▸ **Exercise objective**: Word for word, set down every line of the entries below from the line with "let topUps := where_" to the line with "modify (λ d, d <| subscription_orders", including both, and no other line.

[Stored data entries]
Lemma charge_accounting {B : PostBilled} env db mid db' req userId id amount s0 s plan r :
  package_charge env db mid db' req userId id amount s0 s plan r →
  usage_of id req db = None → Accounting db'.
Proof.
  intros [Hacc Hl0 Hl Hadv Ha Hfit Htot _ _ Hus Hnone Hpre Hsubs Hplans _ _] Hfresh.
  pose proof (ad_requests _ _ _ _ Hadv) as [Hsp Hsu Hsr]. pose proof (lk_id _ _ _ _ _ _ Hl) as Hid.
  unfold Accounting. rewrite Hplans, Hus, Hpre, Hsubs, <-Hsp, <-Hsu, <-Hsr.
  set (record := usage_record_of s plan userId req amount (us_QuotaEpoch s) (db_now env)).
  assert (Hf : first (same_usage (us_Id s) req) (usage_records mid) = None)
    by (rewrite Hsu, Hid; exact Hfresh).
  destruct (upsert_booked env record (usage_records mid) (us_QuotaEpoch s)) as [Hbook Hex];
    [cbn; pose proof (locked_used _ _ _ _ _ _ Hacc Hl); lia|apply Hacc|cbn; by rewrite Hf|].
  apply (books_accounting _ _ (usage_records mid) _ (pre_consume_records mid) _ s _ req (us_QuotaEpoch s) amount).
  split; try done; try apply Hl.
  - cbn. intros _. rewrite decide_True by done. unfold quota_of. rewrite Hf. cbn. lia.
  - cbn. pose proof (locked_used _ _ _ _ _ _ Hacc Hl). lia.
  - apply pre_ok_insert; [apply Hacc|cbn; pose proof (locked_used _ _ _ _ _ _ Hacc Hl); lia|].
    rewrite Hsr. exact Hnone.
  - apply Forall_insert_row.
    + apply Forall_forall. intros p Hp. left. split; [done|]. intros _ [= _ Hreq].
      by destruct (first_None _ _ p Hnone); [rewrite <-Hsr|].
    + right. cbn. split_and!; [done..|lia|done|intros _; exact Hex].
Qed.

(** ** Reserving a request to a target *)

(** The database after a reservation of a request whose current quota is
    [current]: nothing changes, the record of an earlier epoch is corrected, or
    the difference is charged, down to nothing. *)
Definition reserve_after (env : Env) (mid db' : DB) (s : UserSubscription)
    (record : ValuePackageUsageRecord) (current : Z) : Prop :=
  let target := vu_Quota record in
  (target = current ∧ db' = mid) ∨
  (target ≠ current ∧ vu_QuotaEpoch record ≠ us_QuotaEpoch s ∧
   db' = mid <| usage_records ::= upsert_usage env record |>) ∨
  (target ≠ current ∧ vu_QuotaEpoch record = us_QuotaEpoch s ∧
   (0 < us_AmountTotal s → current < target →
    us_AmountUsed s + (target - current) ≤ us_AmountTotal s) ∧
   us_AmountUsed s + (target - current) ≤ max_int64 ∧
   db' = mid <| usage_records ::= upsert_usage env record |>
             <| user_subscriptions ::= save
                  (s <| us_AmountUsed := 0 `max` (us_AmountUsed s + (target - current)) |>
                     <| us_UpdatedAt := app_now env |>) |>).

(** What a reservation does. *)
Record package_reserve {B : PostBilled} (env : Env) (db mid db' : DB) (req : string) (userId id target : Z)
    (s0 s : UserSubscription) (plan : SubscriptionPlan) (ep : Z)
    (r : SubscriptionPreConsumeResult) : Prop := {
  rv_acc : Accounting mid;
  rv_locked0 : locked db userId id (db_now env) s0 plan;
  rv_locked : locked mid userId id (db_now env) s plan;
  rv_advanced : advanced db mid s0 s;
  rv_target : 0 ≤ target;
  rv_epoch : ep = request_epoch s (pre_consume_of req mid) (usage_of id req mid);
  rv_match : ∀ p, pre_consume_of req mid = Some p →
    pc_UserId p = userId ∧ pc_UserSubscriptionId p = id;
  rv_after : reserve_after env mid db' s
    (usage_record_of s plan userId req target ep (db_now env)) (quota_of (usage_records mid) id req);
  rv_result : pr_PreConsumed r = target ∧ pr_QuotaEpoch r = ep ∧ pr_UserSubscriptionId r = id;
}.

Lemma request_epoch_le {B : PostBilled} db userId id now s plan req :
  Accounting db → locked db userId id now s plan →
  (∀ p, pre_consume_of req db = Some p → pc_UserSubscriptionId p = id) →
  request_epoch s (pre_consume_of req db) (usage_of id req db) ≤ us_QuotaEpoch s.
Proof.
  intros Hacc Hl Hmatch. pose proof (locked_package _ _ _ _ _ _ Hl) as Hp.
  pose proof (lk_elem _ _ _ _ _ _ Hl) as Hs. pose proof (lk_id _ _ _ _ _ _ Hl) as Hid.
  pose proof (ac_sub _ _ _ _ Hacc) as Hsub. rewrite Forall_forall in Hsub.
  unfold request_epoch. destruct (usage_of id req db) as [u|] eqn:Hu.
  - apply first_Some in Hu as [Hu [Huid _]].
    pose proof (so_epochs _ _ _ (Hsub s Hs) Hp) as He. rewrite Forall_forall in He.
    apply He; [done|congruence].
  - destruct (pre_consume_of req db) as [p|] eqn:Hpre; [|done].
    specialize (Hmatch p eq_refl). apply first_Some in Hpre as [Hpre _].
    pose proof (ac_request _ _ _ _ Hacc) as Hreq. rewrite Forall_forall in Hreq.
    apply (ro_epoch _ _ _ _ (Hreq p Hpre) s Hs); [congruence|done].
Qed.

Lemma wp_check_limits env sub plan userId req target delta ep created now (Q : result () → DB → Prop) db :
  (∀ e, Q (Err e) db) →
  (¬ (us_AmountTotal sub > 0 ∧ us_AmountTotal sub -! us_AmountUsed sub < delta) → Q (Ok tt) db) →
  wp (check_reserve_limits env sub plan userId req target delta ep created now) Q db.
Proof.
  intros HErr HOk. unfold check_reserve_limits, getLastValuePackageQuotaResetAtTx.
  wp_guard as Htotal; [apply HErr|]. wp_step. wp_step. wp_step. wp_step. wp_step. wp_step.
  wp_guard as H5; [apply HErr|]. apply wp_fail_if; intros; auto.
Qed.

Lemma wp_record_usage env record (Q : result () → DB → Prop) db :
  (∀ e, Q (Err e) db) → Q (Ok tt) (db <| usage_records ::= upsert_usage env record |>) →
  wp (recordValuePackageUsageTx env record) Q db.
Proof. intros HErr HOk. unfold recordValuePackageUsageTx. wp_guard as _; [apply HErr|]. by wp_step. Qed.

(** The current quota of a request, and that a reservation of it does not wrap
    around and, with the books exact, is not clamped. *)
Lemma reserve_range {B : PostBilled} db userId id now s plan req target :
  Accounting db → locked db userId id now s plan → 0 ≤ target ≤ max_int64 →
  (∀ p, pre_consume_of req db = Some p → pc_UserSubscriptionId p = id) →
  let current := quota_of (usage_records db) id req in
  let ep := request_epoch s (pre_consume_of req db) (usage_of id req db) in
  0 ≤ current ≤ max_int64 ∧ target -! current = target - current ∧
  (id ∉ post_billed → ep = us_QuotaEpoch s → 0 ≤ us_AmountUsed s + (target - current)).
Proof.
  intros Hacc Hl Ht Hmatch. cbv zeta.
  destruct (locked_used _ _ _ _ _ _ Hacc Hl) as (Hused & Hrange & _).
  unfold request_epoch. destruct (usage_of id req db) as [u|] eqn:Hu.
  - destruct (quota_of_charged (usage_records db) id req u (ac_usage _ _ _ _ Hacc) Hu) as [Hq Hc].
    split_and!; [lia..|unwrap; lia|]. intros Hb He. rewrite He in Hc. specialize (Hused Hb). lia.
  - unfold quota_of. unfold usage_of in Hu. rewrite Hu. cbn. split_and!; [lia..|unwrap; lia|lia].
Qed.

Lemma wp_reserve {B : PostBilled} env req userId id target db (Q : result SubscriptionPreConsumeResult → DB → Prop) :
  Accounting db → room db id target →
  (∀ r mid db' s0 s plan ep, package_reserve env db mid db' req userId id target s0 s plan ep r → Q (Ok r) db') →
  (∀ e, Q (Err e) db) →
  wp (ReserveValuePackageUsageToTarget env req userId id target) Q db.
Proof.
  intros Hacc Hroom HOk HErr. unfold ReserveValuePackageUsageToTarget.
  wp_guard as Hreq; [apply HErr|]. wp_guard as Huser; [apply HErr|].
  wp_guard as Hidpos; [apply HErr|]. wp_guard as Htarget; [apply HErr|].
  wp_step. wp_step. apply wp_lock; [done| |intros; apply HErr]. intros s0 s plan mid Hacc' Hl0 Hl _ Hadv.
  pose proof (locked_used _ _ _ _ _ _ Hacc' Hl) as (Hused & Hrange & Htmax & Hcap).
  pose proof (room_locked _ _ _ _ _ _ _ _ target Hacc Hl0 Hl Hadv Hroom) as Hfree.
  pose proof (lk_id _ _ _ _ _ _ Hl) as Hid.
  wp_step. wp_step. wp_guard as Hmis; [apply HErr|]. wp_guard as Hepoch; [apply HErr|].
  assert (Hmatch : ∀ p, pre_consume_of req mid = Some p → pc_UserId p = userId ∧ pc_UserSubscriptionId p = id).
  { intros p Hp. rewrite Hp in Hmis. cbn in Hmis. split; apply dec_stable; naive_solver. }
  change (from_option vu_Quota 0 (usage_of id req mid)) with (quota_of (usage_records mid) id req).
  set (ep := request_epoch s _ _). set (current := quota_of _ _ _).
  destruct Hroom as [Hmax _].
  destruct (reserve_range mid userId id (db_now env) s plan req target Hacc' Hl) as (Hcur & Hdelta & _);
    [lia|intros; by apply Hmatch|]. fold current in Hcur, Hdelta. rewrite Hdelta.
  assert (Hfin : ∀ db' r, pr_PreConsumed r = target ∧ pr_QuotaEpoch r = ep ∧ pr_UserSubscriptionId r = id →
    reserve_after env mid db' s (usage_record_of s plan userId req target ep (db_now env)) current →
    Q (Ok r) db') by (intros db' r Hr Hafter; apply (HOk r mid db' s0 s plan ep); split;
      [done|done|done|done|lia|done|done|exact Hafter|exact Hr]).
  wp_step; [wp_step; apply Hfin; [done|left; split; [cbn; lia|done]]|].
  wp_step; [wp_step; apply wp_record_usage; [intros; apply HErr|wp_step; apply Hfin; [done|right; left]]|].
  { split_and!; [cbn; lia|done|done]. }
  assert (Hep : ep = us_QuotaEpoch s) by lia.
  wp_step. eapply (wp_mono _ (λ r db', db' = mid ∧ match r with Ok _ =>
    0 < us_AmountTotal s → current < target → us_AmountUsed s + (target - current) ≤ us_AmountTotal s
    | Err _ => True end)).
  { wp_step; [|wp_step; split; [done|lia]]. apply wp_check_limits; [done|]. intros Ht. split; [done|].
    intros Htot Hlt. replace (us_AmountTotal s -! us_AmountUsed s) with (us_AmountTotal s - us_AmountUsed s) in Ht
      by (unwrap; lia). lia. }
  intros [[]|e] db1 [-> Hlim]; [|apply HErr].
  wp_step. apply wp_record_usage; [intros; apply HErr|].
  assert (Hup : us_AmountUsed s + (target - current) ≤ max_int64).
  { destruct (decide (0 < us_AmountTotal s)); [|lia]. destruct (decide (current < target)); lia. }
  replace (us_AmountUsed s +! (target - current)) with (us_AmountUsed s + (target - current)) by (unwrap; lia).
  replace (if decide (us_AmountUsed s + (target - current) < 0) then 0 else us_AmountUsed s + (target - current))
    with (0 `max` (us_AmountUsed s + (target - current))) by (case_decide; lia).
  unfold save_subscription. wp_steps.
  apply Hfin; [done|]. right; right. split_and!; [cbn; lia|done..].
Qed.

---

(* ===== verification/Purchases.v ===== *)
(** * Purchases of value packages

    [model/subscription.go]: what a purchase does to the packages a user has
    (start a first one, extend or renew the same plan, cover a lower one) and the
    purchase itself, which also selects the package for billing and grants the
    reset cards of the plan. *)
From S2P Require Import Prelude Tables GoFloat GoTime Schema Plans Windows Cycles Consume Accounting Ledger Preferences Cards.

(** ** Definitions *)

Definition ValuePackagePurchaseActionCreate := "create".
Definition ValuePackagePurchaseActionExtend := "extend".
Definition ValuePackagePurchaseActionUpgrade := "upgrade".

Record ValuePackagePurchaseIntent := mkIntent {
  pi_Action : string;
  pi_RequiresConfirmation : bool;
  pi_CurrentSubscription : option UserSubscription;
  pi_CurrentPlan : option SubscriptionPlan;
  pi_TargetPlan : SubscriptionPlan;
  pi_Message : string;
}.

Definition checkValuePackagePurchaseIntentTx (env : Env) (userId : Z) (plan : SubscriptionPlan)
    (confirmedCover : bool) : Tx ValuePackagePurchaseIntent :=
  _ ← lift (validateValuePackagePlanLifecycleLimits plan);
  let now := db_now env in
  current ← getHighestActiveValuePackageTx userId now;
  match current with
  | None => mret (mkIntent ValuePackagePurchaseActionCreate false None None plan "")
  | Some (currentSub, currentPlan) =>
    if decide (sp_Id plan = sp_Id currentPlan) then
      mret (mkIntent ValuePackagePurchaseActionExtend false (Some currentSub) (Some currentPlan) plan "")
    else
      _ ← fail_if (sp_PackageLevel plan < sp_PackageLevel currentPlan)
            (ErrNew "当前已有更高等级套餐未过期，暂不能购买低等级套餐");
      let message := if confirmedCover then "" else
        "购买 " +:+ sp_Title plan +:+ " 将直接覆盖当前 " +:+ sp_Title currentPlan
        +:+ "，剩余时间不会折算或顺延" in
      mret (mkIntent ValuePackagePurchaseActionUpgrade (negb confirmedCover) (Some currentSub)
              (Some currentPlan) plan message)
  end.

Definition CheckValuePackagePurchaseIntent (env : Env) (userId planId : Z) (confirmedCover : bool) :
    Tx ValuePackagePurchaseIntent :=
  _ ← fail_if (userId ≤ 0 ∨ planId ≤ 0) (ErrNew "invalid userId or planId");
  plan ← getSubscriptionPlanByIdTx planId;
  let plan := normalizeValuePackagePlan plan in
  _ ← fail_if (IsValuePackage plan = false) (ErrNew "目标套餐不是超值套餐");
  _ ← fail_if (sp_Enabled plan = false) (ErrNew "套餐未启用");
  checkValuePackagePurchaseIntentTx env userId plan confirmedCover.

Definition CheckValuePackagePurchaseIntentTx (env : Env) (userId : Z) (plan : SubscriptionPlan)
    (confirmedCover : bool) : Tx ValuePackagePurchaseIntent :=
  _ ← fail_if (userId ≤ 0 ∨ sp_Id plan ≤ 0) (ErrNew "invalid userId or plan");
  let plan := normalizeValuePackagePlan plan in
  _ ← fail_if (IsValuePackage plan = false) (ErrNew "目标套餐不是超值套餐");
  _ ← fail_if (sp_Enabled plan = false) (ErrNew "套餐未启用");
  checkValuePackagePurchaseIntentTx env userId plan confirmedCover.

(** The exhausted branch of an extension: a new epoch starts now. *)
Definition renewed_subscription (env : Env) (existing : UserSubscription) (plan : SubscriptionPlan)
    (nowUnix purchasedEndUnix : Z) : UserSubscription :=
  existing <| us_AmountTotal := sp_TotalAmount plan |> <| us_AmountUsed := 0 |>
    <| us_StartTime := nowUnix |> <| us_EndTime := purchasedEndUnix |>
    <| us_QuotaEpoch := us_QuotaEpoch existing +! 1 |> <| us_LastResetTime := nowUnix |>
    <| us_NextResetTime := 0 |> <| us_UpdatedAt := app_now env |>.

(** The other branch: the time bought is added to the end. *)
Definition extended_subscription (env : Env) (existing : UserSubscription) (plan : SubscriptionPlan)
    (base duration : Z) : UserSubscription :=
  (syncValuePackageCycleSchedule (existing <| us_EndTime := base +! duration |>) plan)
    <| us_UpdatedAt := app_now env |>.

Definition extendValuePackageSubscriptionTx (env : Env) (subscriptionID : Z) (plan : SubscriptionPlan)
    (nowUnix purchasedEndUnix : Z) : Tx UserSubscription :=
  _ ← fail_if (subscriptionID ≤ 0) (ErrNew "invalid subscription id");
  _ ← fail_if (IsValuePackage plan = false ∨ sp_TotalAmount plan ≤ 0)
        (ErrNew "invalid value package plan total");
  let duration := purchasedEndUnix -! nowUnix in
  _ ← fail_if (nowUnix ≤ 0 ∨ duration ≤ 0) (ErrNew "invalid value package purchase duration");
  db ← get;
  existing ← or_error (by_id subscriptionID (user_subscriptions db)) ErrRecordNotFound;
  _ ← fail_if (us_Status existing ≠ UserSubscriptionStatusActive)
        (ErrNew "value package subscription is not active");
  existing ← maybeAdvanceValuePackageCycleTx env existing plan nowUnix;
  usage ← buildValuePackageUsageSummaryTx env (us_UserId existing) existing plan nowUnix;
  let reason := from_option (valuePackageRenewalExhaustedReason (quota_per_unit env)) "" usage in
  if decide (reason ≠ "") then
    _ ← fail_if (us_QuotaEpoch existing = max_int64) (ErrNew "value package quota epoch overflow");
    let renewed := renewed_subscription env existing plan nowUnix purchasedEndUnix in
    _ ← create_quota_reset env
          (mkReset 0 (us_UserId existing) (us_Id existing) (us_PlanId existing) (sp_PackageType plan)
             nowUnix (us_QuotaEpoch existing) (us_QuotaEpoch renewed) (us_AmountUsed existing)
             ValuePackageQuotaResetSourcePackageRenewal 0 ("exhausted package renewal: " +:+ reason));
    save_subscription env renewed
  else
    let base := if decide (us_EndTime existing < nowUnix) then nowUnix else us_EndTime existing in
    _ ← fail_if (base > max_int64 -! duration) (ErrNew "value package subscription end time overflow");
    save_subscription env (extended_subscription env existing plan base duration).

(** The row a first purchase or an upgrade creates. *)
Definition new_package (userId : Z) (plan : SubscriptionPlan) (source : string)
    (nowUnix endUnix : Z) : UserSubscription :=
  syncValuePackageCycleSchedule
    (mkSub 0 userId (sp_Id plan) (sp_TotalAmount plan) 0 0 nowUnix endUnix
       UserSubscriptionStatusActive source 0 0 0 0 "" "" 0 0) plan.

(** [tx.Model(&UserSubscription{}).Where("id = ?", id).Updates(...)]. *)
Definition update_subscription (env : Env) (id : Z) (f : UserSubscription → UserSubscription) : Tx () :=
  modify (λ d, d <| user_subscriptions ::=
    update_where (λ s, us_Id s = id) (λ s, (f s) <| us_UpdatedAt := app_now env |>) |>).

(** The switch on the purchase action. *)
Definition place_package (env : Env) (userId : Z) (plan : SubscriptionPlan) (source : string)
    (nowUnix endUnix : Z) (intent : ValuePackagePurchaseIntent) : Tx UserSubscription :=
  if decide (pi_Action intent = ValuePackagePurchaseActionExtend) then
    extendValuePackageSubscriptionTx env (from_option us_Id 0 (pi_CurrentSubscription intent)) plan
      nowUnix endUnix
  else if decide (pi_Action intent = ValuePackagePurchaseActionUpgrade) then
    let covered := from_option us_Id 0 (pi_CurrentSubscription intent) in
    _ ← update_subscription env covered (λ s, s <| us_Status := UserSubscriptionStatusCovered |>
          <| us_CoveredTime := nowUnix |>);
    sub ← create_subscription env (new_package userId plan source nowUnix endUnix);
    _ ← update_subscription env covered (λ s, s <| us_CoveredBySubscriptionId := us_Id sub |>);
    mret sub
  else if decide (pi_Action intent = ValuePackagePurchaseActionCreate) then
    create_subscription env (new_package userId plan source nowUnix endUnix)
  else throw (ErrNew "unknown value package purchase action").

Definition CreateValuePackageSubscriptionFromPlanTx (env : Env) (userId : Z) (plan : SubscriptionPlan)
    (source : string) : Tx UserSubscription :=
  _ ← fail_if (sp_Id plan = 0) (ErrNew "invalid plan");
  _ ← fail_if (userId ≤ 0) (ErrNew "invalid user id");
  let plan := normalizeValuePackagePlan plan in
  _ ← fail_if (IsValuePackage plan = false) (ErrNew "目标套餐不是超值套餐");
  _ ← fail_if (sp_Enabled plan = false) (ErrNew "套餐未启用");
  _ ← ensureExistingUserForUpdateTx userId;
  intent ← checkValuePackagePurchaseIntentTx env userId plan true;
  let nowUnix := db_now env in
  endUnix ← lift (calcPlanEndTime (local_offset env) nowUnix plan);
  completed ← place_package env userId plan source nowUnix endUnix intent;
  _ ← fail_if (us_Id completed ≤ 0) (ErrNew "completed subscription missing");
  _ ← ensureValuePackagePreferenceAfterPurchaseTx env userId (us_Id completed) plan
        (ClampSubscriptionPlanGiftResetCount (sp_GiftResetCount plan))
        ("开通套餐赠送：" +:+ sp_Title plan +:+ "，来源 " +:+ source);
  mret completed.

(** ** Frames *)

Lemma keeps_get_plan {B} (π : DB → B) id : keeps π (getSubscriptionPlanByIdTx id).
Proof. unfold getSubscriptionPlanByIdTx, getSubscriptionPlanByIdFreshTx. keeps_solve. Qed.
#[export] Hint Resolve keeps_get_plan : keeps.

...

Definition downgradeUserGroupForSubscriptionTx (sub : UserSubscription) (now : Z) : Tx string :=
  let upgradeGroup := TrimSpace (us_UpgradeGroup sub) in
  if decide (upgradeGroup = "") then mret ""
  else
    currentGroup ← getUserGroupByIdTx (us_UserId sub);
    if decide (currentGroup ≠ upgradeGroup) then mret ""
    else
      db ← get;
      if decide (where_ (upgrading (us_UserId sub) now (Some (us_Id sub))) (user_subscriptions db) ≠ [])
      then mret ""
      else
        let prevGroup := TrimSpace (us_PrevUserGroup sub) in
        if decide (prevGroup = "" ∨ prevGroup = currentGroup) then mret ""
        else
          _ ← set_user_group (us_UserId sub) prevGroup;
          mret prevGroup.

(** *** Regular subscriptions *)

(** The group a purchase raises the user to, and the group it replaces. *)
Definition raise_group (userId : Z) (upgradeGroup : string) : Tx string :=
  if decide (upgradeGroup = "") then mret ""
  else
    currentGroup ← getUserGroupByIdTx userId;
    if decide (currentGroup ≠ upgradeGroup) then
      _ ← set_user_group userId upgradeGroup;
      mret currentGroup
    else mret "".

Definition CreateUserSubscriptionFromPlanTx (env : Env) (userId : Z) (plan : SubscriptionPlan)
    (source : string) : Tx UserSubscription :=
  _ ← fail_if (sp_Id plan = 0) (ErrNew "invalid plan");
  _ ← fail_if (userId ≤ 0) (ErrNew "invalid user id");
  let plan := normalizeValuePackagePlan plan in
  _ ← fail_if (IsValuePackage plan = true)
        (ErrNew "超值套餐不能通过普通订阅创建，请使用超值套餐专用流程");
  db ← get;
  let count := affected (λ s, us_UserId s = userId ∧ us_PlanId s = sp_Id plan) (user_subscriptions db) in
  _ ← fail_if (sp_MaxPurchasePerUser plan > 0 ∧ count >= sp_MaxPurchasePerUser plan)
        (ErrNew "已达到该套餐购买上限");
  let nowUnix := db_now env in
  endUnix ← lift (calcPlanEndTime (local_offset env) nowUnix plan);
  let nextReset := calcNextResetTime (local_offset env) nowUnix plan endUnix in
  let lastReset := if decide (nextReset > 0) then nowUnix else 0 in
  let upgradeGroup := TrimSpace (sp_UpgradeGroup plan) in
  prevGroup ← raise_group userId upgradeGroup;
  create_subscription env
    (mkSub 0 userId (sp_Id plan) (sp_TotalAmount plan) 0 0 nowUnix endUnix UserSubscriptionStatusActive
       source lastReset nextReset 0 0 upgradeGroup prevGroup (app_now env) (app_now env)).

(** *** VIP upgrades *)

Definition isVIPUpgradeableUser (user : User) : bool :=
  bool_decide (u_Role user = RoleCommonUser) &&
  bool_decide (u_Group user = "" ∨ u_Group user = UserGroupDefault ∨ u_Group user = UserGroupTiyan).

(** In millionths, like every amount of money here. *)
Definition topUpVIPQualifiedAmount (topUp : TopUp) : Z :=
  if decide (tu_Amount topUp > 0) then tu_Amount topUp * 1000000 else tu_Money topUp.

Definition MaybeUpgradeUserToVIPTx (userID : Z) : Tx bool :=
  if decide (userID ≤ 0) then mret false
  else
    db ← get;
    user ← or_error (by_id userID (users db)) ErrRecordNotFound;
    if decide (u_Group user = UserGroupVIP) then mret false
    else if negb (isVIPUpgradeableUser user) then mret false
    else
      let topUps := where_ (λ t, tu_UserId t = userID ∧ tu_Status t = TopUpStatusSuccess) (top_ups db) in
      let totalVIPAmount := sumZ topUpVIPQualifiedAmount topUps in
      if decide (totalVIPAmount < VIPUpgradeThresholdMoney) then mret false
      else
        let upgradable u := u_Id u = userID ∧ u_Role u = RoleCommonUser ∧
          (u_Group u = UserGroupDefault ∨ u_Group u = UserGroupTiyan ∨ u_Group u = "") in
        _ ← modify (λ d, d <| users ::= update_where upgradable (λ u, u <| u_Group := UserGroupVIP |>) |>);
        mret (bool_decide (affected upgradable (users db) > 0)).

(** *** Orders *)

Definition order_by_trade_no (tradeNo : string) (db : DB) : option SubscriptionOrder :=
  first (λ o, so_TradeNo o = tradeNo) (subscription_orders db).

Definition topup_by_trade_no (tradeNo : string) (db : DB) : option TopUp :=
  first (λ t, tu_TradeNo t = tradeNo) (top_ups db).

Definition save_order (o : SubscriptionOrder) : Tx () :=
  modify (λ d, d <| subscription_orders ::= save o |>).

▸ **Solution for this exercise**:
      let topUps := where_ (λ t, tu_UserId t = userID ∧ tu_Status t = TopUpStatusSuccess) (top_ups db) in
      let totalVIPAmount := sumZ topUpVIPQualifiedAmount topUps in
      if decide (totalVIPAmount < VIPUpgradeThresholdMoney) then mret false
      else
        let upgradable u := u_Id u = userID ∧ u_Role u = RoleCommonUser ∧
          (u_Group u = UserGroupDefault ∨ u_Group u = UserGroupTiyan ∨ u_Group u = "") in
        _ ← modify (λ d, d <| users ::= update_where upgradable (λ u, u <| u_Group := UserGroupVIP |>) |>);
        mret (bool_decide (affected upgradable (users db) > 0)).

(** *** Orders *)

Definition order_by_trade_no (tradeNo : string) (db : DB) : option SubscriptionOrder :=
  first (λ o, so_TradeNo o = tradeNo) (subscription_orders db).

Definition topup_by_trade_no (tradeNo : string) (db : DB) : option TopUp :=
  first (λ t, tu_TradeNo t = tradeNo) (top_ups db).

Definition save_order (o : SubscriptionOrder) : Tx () :=
  modify (λ d, d <| subscription_orders ::= save o |>).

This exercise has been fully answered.